SOURCE DATA:
(** C4. The empty sequence gives a file of exactly the two bytes 0x5B
    0x5D, the text of the empty array. *)
Theorem empty_list_file (w : world) (lst : loc) (dest : string) :
  w_lists w lst = [] ->
  writable w dest = true ->
  exists w',
    convert_list_to_json lst (Some dest) w = (w', Returned PyNone) /\
    w_files w' !! dest = Some [0x5B; 0x5D] /\
    read_text w' dest = Some (literal "[]").
Proof.
  intros Hl Hw. eexists. split; [|split].
  - apply convert_success; [assumption|]. rewrite Hl. reflexivity.
  - apply written_files.
  - unfold read_text. rewrite written_files. reflexivity.
Qed.

Lemma empty_list_file_witness :
  (w_lists (demo_world []) 0%nat = [] /\
   writable (demo_world []) "out.json" = true) /\
  exists w',
    convert_list_to_json 0%nat (Some "out.json"%string) (demo_world [])
      = (w', Returned PyNone) /\
    w_files w' !! "out.json"%string = Some [0x5B; 0x5D] /\
    read_text w' "out.json" = Some (literal "[]").
Proof.
  split.
  - split; vm_compute; reflexivity.
  - apply (empty_list_file (demo_world []) 0%nat "out.json"); vm_compute; reflexivity.
Defined.

(** C5. The input [["Afghanistan", "Albania"]] written to [out.json]
    gives a file whose contents are exactly the text of that array: the
    bytes are the codes of its characters, and they decode to it. *)
Theorem afghanistan_albania_file (w : world) (lst : loc) :
  w_lists w lst = afghanistan_albania ->
  writable w "out.json" = true ->
  exists w',
    convert_list_to_json lst (Some "out.json"%string) w = (w', Returned PyNone) /\
    w_files w' !! "out.json"%string = Some afghanistan_albania_text /\
    read_text w' "out.json" = Some afghanistan_albania_text.
Proof.
  intros Hl Hw. eexists. split; [|split].
  - apply convert_success; [assumption|]. rewrite Hl. reflexivity.
  - apply written_files.
  - unfold read_text. rewrite written_files. reflexivity.
Qed.

Lemma afghanistan_albania_file_witness :
  (w_lists (demo_world afghanistan_albania) 0%nat = afghanistan_albania /\
   writable (demo_world afghanistan_albania) "out.json" = true) /\
  exists w',
    convert_list_to_json 0%nat (Some "out.json"%string) (demo_world afghanistan_albania)
      = (w', Returned PyNone) /\
    w_files w' !! "out.json"%string = Some afghanistan_albania_text /\
    read_text w' "out.json" = Some afghanistan_albania_text.
Proof.
  split.
  - split; vm_compute; reflexivity.
  - apply (afghanistan_albania_file (demo_world afghanistan_albania) 0%nat);
      vm_compute; reflexivity.
Defined.

(** What a call leaves of the world when the destination can be opened,
    whatever its outcome: the directories and the heap. *)
Lemma convert_keeps (w : world) (lst : loc) (path : string) (w1 : world) (r : outcome pyvalue) :
  convert_list_to_json lst (Some path) w = (w1, r) ->
  w_dirs w1 = w_dirs w /\ w_lists w1 = w_lists w.
Proof.
  intros H. destruct (resolve w path) as [e|] eqn:Hr.
  - rewrite (convert_open_error lst path w e Hr) in H. inversion H. auto.
  - apply writable_resolve in Hr.
    destruct (utf8_encode (Json.dumps (w_lists w lst))) as [data|] eqn:He.
    + rewrite (convert_success lst path w data Hr He) in H. inversion H. auto.
    + rewrite (convert_encode_error lst path w Hr He) in H. inversion H. auto.
Qed.

(** C6. Two calls on the same destination: whatever the first one wrote,
    after the second the file holds exactly the encoding of the second
    sequence, longer or shorter than the first; nothing is appended or
    merged. *)
Theorem second_call_overwrites
    (w : world) (lst1 lst2 : loc) (p : string) (w1 : world) (r1 : outcome pyvalue) :
  writable w p = true ->
  all_text (w_lists w lst2) = true ->
  convert_list_to_json lst1 (Some p) w = (w1, r1) ->
  exists w2 data,
    convert_list_to_json lst2 (Some p) w1 = (w2, Returned PyNone) /\
    utf8_encode (Json.dumps (w_lists w lst2)) = Some data /\
    w_files w2 !! p = Some data /\
    read_json w2 p = Some (w_lists w lst2).
Proof.
  intros Hw Ht H1.
  destruct (convert_keeps w lst1 p w1 r1 H1) as [Hd Hl].
  destruct (dumps_encoded _ Ht) as (data & He & _ & Hdec).
  assert (writable w1 p = true) as Hw1
    by (rewrite (writable_same_dirs w w1 p Hd); exact Hw).
  exists (written w1 p data), data. split; [|split; [|split]].
  - apply convert_success; [assumption|]. rewrite Hl. exact He.
  - exact He.
  - apply written_files.
  - apply written_read_json. exact Hdec.
Qed.

Lemma second_call_overwrites_witness :
  (writable two_lists_world "out.json" = true /\
   all_text (w_lists two_lists_world 1%nat) = true /\
   convert_list_to_json 0%nat (Some "out.json"%string) two_lists_world
     = (two_lists_world_written, Returned PyNone)) /\
  exists w2 data,
    convert_list_to_json 1%nat (Some "out.json"%string) two_lists_world_written
      = (w2, Returned PyNone) /\
    utf8_encode (Json.dumps (w_lists two_lists_world 1%nat)) = Some data /\
    w_files w2 !! "out.json"%string = Some data /\
    read_json w2 "out.json" = Some (w_lists two_lists_world 1%nat).
Proof.
  assert (writable two_lists_world "out.json" = true) as Hw
    by (vm_compute; reflexivity).
  assert (all_text (w_lists two_lists_world 1%nat) = true) as Ht
    by (vm_compute; reflexivity).
  assert (convert_list_to_json 0%nat (Some "out.json"%string) two_lists_world
            = (two_lists_world_written, Returned PyNone)) as H1
    by (vm_compute; reflexivity).
  split; [repeat split; assumption|].
  exact (second_call_overwrites two_lists_world 0%nat 1%nat "out.json"
           two_lists_world_written (Returned PyNone) Hw Ht H1).
Defined.

(** C7. When a directory on the way to the destination does not exist
    (the destination being a path: a name without null byte), the call
    fails with an error of the file system, [FileNotFoundError] or, when
    something else is in the way, [NotADirectoryError] or the [OSError] of
    a name too long, and the world is as before: no file is created, at
    the destination or elsewhere. *)
Theorem missing_directory_fails (w : world) (lst : loc) (dest d : string) :
  has_nul dest = false ->
  In d (ancestors dest) ->
  d ∉ w_dirs w ->
  exists e,
    convert_list_to_json lst (Some dest) w = (w, Raised e) /\
    filesystem_error e = true /\
    (e = FileNotFoundError dest \/ e = NotADirectoryError dest \/
     e = OSError_ENAMETOOLONG dest).
Proof.
  intros Hn Hin Hd.
  destruct (resolve_missing_ancestor w dest d Hn Hin Hd) as (e & Hr & He).
  exists e. split; [apply convert_open_error; exact Hr|]. split; [|exact He].
  destruct He as [->|[->| ->]]; reflexivity.
Qed.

EXERCISE:
Copy out every line from the one containing "destruct (resolve_missing_ancestor w" to the end of the material, both ends included.

ANSWER BOX:
  destruct (resolve_missing_ancestor w dest d Hn Hin Hd) as (e & Hr & He).
  exists e. split; [apply convert_open_error; exact Hr|]. split; [|exact He].
  destruct He as [->|[->| ->]]; reflexivity.
Qed.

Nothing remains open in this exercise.